Data items:
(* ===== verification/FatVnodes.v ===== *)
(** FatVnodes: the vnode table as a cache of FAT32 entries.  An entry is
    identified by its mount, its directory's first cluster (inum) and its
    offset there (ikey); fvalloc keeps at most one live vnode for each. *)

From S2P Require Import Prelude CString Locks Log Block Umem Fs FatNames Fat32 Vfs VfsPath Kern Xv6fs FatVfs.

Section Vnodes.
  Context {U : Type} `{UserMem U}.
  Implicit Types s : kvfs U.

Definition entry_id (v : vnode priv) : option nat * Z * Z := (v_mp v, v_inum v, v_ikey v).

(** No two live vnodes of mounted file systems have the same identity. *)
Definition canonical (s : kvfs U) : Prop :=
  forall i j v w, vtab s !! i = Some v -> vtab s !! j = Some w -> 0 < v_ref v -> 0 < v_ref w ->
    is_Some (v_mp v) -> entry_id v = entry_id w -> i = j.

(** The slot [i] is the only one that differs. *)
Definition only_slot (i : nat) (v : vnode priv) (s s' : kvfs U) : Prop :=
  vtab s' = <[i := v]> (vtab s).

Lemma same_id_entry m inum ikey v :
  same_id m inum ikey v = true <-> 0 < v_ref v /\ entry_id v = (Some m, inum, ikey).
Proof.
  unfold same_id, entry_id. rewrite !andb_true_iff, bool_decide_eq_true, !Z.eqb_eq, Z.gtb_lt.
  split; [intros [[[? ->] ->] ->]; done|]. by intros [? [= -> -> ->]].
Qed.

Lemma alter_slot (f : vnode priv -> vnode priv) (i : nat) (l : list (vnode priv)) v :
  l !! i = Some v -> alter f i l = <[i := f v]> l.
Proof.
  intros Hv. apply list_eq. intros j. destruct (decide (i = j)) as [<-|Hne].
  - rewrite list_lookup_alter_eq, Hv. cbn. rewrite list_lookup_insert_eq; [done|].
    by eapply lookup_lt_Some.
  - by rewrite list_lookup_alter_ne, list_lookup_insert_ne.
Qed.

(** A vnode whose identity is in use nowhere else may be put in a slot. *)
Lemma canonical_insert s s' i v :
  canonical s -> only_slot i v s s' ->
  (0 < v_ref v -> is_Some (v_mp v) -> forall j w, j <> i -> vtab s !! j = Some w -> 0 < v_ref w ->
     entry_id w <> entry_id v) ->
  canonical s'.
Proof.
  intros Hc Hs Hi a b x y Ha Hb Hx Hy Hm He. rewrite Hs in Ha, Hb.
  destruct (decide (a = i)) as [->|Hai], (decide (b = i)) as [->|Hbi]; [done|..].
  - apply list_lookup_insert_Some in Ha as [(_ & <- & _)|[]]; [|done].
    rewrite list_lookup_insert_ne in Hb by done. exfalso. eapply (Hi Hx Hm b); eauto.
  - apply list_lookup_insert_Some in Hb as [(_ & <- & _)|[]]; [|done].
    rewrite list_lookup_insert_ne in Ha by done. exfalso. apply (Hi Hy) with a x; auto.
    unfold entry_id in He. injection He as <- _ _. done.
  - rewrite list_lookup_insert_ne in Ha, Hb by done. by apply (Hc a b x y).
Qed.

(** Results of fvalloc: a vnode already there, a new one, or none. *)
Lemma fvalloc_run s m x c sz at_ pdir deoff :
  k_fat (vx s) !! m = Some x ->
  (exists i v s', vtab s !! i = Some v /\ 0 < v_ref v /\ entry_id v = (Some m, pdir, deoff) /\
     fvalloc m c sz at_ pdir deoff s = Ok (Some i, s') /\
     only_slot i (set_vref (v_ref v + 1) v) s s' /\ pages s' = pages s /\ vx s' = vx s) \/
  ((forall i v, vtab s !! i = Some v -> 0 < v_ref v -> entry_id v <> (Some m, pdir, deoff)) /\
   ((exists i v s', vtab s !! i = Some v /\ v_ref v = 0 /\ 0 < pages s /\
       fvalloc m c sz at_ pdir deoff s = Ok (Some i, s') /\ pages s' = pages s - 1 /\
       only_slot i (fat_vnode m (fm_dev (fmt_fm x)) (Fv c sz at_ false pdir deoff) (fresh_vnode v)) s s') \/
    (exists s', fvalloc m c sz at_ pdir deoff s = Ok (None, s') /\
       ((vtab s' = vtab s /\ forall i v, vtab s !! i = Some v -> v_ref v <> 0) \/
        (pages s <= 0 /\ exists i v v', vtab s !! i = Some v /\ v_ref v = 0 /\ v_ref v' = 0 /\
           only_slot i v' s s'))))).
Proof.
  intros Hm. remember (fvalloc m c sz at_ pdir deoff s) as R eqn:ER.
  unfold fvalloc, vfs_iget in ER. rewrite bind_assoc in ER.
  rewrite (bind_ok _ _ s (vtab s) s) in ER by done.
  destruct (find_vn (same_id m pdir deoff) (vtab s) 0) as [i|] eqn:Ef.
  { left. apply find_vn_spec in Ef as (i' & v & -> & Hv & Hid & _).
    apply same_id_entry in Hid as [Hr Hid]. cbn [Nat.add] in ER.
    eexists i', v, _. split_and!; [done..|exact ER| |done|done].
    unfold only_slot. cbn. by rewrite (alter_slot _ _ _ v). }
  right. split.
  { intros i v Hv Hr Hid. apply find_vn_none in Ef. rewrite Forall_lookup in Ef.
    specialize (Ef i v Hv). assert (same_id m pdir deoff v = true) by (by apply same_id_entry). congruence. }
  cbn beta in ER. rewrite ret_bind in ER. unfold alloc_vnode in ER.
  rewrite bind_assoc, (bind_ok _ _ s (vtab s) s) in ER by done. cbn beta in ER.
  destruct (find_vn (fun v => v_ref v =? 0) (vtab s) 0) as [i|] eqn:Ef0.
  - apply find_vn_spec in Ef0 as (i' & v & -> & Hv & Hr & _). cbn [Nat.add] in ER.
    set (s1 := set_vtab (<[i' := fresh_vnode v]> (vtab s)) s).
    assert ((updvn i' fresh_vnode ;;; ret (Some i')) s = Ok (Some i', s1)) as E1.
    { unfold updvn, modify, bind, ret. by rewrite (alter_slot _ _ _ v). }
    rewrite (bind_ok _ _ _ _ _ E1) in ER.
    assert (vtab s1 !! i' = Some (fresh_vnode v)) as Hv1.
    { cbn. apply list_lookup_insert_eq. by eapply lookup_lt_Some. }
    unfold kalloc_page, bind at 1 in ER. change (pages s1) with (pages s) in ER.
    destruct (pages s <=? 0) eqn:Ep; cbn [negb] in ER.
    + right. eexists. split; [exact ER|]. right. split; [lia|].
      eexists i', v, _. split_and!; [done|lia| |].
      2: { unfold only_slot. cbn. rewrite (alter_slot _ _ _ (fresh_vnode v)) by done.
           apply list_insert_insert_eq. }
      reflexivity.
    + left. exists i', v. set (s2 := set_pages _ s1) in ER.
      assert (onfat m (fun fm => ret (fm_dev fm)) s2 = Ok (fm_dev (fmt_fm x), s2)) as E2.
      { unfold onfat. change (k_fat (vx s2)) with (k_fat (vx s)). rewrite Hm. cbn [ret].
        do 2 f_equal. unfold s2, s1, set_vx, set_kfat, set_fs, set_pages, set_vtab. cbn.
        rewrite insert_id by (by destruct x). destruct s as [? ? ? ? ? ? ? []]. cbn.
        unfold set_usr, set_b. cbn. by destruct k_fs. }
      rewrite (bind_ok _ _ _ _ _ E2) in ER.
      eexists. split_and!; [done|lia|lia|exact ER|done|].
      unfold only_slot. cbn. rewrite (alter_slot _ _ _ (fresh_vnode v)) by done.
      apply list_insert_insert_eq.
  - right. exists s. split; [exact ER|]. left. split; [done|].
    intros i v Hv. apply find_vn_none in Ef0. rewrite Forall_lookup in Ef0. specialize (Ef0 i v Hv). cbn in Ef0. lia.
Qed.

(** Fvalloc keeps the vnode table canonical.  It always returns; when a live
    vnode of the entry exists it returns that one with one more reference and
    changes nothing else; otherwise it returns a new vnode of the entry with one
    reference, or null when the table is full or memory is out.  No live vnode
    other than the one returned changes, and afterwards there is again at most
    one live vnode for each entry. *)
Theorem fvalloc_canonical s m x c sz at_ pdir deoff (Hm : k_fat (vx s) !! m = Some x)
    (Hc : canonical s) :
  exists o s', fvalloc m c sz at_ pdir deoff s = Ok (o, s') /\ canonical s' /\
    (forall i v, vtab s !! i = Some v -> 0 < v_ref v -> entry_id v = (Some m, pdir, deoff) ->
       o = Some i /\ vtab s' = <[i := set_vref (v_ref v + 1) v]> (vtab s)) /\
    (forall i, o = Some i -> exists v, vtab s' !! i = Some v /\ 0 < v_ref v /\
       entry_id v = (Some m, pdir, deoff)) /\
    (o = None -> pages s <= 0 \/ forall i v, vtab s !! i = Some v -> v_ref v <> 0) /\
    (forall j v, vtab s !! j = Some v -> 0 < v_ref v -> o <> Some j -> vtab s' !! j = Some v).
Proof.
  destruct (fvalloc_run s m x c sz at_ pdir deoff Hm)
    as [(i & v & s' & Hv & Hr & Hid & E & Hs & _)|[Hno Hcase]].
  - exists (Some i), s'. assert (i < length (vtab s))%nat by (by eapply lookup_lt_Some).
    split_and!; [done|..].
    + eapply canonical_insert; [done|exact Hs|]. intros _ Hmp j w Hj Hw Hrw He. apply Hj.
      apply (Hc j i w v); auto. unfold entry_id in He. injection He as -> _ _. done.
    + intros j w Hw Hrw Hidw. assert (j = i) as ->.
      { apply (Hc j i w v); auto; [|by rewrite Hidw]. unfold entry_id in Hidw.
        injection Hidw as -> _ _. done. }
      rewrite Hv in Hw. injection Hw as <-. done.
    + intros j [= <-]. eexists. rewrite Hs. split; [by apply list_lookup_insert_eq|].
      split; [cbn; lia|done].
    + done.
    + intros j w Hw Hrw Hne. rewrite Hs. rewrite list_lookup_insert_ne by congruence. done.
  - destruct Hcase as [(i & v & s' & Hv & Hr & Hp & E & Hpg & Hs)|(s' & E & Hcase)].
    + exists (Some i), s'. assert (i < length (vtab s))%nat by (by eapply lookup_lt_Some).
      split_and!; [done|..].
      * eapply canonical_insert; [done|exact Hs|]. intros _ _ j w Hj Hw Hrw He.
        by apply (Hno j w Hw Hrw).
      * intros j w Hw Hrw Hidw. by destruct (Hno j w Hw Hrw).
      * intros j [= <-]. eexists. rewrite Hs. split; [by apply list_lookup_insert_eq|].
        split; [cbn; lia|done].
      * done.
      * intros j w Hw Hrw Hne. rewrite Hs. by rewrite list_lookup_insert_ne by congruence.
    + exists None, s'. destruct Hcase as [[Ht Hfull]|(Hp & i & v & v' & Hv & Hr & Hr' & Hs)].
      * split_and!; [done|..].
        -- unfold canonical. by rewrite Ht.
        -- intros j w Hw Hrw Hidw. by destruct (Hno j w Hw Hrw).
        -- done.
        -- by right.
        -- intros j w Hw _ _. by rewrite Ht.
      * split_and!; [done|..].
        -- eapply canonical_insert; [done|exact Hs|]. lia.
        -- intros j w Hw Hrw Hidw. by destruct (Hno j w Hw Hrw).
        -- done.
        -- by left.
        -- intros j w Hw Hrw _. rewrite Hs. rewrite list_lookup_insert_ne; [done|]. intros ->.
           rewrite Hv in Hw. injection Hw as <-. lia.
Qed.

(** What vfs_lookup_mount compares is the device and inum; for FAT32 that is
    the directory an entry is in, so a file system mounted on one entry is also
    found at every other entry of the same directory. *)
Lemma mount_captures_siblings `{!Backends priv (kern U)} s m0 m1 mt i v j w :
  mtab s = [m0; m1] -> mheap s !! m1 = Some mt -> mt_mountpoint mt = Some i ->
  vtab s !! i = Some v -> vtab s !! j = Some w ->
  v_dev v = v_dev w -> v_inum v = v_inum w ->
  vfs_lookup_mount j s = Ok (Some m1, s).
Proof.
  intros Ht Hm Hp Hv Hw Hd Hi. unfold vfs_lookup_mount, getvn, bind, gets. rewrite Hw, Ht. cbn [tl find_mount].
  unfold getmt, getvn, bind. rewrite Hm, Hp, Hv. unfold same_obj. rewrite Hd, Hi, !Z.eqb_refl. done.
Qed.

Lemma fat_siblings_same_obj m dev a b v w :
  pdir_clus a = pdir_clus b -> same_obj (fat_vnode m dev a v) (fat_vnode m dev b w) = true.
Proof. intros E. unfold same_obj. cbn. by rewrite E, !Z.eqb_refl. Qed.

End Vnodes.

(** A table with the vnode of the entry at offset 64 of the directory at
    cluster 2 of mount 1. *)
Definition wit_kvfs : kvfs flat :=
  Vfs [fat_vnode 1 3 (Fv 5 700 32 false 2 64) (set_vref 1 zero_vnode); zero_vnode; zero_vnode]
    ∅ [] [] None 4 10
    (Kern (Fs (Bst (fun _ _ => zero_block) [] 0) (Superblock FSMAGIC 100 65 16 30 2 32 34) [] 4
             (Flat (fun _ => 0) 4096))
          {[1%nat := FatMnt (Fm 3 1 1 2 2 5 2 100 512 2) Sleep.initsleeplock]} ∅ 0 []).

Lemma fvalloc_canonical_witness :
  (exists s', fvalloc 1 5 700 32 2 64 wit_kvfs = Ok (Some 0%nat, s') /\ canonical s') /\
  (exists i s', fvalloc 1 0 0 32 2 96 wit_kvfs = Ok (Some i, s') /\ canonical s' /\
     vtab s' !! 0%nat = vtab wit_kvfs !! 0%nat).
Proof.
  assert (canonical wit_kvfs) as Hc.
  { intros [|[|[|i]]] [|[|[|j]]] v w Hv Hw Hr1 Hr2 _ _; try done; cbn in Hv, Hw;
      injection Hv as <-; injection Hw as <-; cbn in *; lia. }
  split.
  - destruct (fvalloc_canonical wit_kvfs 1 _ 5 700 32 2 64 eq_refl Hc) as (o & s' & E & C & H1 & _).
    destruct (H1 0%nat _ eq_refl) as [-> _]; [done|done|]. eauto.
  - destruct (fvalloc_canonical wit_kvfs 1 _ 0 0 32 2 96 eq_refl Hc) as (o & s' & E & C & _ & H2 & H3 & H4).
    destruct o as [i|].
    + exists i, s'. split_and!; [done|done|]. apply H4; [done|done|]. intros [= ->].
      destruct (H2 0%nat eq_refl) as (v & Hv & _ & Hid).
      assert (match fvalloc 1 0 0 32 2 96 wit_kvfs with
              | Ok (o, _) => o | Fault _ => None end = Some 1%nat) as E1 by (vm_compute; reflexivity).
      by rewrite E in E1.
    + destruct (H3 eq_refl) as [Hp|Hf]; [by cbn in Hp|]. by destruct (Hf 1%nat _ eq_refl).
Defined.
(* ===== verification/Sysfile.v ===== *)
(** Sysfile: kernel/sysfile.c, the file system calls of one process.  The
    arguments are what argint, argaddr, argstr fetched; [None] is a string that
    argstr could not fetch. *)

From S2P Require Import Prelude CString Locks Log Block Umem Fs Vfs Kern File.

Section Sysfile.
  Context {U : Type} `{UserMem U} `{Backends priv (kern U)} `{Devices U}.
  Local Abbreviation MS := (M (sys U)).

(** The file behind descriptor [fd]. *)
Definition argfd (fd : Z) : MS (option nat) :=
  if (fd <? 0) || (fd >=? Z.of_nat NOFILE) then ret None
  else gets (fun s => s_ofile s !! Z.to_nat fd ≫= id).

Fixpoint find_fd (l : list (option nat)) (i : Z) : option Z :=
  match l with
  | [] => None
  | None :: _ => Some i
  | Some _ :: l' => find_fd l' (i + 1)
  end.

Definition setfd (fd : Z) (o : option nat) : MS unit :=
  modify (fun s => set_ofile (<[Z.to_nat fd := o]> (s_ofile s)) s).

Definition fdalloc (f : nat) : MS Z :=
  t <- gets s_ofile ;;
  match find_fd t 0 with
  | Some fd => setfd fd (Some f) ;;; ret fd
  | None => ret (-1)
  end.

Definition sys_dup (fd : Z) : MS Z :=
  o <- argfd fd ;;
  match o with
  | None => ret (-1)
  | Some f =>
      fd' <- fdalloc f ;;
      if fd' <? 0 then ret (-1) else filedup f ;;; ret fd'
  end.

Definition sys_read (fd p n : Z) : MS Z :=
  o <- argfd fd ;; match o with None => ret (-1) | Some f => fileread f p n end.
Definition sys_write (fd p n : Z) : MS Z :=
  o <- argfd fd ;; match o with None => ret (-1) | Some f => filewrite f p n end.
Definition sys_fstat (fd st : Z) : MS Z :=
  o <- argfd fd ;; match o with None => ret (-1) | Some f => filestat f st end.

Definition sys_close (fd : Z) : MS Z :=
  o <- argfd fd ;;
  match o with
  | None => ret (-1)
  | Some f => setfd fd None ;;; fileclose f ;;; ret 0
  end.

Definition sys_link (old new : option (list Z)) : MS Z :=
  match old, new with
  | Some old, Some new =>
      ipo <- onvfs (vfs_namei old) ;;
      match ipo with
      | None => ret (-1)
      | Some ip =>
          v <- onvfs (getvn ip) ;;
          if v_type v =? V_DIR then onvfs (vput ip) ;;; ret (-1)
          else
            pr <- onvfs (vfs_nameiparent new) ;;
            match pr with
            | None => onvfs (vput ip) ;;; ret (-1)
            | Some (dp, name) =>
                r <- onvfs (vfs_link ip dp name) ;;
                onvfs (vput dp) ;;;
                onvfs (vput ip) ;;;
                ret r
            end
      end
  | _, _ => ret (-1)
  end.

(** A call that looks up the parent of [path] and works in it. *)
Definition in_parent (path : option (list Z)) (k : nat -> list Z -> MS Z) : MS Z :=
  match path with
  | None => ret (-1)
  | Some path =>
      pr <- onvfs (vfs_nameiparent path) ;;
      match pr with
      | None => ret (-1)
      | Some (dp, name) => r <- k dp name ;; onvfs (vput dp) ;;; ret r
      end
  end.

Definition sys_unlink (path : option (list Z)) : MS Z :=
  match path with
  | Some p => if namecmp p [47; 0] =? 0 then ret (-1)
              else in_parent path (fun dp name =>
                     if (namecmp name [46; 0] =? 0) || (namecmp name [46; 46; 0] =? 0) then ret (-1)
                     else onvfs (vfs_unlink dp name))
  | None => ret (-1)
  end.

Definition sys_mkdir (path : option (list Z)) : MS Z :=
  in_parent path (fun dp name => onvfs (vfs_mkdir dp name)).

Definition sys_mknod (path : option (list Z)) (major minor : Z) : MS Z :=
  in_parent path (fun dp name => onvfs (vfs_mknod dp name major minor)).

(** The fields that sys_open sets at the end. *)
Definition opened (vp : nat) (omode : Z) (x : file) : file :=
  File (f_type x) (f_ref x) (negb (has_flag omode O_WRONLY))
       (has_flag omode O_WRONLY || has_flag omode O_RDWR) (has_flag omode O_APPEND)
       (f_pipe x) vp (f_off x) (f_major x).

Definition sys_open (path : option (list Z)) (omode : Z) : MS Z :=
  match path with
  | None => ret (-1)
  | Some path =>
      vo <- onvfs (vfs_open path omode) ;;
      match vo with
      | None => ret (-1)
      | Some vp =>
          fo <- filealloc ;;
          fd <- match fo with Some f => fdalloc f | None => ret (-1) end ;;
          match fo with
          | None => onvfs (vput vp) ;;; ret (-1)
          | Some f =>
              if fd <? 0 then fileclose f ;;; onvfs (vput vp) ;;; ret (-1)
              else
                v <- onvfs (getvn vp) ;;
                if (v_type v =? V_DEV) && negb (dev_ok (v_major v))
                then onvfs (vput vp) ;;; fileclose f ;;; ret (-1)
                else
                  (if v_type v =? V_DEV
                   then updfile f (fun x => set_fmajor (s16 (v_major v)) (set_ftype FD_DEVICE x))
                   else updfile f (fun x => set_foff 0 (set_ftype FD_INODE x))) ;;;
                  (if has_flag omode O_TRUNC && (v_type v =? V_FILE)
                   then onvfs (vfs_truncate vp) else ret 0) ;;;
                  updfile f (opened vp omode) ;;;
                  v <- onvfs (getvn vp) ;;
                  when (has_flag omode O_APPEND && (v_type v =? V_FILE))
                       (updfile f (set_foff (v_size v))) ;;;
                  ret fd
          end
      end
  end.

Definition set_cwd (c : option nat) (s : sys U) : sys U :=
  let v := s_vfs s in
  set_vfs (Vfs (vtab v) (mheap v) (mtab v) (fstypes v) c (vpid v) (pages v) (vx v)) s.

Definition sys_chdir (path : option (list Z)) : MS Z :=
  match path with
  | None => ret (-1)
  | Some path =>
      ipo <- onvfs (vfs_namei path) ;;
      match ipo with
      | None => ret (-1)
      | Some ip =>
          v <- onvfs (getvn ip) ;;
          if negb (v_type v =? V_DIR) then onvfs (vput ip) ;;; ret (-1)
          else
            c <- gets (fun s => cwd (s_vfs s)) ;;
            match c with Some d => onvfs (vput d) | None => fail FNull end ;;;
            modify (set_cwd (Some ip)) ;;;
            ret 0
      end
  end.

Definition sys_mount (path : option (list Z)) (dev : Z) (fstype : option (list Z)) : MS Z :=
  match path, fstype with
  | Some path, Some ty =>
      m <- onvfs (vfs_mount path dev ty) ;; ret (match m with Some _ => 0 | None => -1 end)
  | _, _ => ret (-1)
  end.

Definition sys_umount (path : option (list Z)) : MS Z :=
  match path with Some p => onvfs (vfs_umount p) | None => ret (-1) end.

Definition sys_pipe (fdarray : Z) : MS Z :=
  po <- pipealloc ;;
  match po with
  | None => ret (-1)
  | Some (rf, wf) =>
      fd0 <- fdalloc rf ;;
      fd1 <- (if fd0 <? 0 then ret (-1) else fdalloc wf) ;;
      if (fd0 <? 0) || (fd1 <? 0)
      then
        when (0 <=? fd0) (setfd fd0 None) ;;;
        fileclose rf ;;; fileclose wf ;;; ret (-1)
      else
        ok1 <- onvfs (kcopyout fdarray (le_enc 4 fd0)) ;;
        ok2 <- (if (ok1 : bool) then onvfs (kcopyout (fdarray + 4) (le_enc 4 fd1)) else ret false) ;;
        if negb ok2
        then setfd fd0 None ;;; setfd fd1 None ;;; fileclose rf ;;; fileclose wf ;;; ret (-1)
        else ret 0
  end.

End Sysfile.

Work required. Once you have checked the entries above, say how many lines include the word "that", and nothing beyond the number.

Result for this task. 6